_Work to be completed_: Only the lines below between the ones containing "Proof. intros HPQ" and "Proof. intros H. left. by exists e. Qed.", inclusive, are to be reproduced, each exactly as it stands.

The data below:

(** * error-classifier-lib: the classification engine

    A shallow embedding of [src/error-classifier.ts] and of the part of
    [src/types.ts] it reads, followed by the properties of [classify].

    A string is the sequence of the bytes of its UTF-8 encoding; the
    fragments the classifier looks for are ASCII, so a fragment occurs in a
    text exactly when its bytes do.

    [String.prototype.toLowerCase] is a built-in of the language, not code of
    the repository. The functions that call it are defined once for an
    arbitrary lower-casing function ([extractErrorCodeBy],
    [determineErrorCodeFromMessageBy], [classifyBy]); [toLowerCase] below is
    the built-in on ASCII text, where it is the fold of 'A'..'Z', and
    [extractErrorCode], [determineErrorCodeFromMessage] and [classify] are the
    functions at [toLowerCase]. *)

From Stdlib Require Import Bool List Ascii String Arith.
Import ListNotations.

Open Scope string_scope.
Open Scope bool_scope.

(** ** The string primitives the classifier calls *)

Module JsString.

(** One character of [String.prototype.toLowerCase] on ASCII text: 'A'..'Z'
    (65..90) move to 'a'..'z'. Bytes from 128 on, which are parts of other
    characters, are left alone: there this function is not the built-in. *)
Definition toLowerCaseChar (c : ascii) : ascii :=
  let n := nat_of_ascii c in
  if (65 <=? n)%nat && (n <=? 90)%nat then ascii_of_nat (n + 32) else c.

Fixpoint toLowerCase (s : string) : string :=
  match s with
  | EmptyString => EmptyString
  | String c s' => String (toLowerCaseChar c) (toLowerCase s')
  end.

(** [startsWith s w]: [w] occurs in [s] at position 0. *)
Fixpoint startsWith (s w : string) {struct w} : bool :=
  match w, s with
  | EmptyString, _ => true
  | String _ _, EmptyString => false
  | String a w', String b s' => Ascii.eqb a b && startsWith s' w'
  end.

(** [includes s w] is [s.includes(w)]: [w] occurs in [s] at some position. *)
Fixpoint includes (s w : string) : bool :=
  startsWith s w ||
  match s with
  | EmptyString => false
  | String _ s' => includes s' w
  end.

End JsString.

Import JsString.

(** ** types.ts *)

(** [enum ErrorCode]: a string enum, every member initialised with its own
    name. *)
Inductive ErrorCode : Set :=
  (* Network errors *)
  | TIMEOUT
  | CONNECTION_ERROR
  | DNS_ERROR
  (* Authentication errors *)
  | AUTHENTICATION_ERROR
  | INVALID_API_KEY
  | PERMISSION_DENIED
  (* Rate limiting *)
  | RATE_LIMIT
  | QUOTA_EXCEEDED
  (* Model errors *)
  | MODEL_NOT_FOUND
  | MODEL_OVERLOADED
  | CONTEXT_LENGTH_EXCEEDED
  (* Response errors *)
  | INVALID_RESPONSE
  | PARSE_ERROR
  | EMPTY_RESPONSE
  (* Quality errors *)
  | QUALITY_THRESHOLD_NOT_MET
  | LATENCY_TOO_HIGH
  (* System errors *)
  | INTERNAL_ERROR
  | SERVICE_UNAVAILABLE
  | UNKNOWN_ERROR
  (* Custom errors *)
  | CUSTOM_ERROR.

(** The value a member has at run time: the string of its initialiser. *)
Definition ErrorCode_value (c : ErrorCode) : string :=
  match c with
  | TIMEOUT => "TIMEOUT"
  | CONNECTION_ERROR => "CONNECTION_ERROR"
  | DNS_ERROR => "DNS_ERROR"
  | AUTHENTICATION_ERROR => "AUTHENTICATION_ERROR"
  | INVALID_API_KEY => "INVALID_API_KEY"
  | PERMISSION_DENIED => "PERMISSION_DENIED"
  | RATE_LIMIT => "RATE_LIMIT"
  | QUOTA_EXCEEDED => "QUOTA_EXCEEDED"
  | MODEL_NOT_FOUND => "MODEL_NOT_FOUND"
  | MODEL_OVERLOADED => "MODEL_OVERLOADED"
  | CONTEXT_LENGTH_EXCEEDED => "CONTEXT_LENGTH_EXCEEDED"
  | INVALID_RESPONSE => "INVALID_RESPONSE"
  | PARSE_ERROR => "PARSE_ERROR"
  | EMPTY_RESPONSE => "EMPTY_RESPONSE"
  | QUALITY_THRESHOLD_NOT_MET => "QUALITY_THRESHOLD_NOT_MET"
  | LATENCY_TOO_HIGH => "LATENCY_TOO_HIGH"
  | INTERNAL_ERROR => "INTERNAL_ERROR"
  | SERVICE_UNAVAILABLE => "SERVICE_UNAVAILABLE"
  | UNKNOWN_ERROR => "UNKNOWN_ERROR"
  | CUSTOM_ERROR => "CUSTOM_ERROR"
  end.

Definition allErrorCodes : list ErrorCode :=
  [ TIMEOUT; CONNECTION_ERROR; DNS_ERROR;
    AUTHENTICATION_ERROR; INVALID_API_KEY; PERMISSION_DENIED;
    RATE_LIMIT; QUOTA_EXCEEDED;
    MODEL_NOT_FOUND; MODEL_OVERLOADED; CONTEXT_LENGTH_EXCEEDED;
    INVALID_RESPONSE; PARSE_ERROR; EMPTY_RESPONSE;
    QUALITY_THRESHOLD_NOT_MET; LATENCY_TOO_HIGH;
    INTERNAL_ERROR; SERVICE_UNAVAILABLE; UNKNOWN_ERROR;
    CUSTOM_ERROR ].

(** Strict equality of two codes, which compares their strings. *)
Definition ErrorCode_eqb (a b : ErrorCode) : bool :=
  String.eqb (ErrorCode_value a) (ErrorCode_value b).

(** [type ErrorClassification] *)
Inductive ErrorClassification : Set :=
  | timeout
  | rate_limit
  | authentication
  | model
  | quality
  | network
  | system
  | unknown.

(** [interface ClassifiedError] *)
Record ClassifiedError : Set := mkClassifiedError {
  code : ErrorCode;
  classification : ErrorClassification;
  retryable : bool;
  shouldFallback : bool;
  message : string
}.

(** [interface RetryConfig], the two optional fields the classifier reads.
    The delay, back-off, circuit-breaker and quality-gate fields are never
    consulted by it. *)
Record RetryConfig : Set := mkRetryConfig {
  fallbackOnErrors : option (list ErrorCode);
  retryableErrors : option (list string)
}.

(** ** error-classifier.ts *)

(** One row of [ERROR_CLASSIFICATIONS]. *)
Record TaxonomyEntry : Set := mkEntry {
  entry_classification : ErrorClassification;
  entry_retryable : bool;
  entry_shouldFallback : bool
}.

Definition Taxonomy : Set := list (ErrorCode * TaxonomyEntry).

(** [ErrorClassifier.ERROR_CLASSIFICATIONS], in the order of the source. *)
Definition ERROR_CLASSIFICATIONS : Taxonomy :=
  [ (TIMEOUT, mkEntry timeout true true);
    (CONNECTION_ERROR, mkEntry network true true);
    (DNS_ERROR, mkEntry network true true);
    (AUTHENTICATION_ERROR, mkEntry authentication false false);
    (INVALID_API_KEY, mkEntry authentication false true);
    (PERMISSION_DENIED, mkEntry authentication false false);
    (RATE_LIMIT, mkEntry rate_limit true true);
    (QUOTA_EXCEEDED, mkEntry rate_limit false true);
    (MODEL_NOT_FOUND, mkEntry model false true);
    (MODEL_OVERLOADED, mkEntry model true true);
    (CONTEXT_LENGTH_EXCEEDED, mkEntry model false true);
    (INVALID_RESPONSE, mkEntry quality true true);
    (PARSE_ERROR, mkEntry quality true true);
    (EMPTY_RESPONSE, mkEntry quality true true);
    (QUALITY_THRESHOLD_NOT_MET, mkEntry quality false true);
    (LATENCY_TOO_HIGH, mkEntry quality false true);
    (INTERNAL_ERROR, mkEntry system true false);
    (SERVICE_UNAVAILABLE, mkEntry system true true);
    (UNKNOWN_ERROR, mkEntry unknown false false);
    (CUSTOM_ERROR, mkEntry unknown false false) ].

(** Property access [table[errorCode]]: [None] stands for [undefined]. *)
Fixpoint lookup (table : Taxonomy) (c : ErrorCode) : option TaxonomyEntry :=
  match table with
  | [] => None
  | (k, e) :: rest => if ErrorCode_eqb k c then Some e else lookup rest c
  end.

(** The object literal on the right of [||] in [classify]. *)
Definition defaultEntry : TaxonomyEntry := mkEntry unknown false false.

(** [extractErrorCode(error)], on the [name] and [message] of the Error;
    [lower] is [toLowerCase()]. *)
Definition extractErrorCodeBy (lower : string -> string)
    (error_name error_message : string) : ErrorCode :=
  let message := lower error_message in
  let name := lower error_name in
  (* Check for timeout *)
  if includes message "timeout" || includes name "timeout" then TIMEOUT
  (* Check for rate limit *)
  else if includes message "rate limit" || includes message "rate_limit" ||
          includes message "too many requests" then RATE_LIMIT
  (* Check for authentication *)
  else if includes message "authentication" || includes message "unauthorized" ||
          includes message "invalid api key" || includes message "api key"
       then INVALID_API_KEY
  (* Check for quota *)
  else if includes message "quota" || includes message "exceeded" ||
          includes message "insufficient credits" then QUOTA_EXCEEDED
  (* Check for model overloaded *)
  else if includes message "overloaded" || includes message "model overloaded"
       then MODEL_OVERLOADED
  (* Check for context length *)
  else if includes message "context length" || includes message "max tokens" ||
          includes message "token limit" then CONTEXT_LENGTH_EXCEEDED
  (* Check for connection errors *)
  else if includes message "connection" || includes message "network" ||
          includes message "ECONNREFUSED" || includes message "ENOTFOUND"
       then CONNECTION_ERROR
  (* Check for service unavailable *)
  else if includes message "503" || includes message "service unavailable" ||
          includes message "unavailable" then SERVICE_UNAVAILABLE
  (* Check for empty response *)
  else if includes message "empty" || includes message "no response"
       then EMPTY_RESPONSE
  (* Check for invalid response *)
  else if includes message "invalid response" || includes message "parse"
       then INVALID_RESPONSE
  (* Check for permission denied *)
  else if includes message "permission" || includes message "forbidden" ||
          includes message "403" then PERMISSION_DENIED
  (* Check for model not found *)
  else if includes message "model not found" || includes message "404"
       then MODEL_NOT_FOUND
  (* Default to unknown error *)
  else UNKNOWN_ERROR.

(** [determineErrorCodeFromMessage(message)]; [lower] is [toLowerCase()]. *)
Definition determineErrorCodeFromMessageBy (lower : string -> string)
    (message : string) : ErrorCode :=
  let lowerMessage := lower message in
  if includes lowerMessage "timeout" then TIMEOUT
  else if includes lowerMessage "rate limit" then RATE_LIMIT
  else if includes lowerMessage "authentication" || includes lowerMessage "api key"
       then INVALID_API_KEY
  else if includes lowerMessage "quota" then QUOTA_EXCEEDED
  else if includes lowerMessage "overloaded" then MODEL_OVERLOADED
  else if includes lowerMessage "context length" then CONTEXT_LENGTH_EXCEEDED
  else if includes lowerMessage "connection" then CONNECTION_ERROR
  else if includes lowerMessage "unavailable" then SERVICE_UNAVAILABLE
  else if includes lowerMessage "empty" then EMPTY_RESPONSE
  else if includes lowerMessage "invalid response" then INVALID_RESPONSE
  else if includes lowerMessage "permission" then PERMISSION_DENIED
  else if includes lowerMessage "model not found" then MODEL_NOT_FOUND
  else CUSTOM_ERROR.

End of The data.
The data below:

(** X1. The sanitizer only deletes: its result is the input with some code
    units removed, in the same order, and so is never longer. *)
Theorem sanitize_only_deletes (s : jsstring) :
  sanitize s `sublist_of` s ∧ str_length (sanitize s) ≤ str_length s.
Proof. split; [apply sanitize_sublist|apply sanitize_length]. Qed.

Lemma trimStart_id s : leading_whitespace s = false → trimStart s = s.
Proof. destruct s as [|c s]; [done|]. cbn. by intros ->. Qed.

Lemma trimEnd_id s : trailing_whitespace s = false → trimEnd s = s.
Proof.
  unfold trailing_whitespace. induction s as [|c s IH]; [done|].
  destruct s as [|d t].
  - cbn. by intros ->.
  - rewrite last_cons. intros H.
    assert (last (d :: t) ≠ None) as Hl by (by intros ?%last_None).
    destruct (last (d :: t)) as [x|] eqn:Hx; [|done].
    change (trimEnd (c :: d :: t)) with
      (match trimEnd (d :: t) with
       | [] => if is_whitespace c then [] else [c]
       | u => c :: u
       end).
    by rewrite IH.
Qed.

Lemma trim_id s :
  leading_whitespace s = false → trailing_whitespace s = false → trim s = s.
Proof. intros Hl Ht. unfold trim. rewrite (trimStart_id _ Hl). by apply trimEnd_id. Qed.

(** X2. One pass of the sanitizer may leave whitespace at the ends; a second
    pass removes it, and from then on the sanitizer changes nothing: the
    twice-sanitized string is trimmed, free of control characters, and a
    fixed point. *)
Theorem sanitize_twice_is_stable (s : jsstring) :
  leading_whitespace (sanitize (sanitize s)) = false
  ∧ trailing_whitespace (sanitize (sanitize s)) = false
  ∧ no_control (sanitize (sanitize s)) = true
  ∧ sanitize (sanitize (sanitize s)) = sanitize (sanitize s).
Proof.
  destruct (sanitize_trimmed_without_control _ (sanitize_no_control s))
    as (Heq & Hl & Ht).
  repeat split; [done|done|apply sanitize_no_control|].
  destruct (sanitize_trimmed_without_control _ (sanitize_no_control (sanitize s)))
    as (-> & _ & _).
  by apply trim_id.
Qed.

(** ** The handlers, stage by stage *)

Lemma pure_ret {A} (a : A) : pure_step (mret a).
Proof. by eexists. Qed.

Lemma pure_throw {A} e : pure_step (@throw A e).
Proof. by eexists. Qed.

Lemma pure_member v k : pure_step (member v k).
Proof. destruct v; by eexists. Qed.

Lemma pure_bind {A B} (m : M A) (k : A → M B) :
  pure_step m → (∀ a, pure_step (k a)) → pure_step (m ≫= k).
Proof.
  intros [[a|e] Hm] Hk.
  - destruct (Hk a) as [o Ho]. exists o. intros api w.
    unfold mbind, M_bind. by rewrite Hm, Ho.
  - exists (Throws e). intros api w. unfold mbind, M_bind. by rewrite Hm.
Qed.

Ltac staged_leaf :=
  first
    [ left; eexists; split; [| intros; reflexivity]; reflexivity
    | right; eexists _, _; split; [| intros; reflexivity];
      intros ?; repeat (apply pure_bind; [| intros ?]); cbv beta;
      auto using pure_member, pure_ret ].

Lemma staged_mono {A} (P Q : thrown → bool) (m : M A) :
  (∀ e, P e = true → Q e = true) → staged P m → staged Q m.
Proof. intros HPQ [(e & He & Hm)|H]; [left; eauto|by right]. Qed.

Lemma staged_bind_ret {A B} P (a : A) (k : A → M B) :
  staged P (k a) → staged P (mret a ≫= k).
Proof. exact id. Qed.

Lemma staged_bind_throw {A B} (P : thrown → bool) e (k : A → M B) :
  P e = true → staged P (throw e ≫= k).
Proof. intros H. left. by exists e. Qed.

End of The data.
The data below:

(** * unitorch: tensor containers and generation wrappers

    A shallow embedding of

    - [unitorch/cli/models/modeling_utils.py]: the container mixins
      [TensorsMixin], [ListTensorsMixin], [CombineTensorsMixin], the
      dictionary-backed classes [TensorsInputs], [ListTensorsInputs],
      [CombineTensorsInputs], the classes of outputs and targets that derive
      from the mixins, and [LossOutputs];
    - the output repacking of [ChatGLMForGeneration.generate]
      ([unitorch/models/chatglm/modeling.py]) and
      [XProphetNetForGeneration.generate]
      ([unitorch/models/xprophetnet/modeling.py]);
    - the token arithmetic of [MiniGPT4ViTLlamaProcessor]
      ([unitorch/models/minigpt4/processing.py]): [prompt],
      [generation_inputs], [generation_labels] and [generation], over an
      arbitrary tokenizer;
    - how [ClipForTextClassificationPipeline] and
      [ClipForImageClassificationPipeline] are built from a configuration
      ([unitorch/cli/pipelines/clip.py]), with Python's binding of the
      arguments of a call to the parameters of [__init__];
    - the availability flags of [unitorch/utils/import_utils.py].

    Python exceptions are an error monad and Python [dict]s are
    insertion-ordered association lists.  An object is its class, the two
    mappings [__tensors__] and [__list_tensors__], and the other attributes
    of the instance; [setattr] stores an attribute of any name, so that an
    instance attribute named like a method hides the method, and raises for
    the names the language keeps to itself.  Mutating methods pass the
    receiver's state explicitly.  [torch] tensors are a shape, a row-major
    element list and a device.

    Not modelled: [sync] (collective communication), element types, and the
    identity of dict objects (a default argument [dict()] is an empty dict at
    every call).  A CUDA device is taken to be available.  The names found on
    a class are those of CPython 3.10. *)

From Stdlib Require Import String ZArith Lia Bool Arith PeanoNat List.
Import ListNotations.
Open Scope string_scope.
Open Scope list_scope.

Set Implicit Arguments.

End of The data.

_Expected output_:
Proof. intros HPQ [(e & He & Hm)|H]; [left; eauto|by right]. Qed.

Lemma staged_bind_ret {A B} P (a : A) (k : A → M B) :
  staged P (k a) → staged P (mret a ≫= k).
Proof. exact id. Qed.

Lemma staged_bind_throw {A B} (P : thrown → bool) e (k : A → M B) :
  P e = true → staged P (throw e ≫= k).
Proof. intros H. left. by exists e. Qed.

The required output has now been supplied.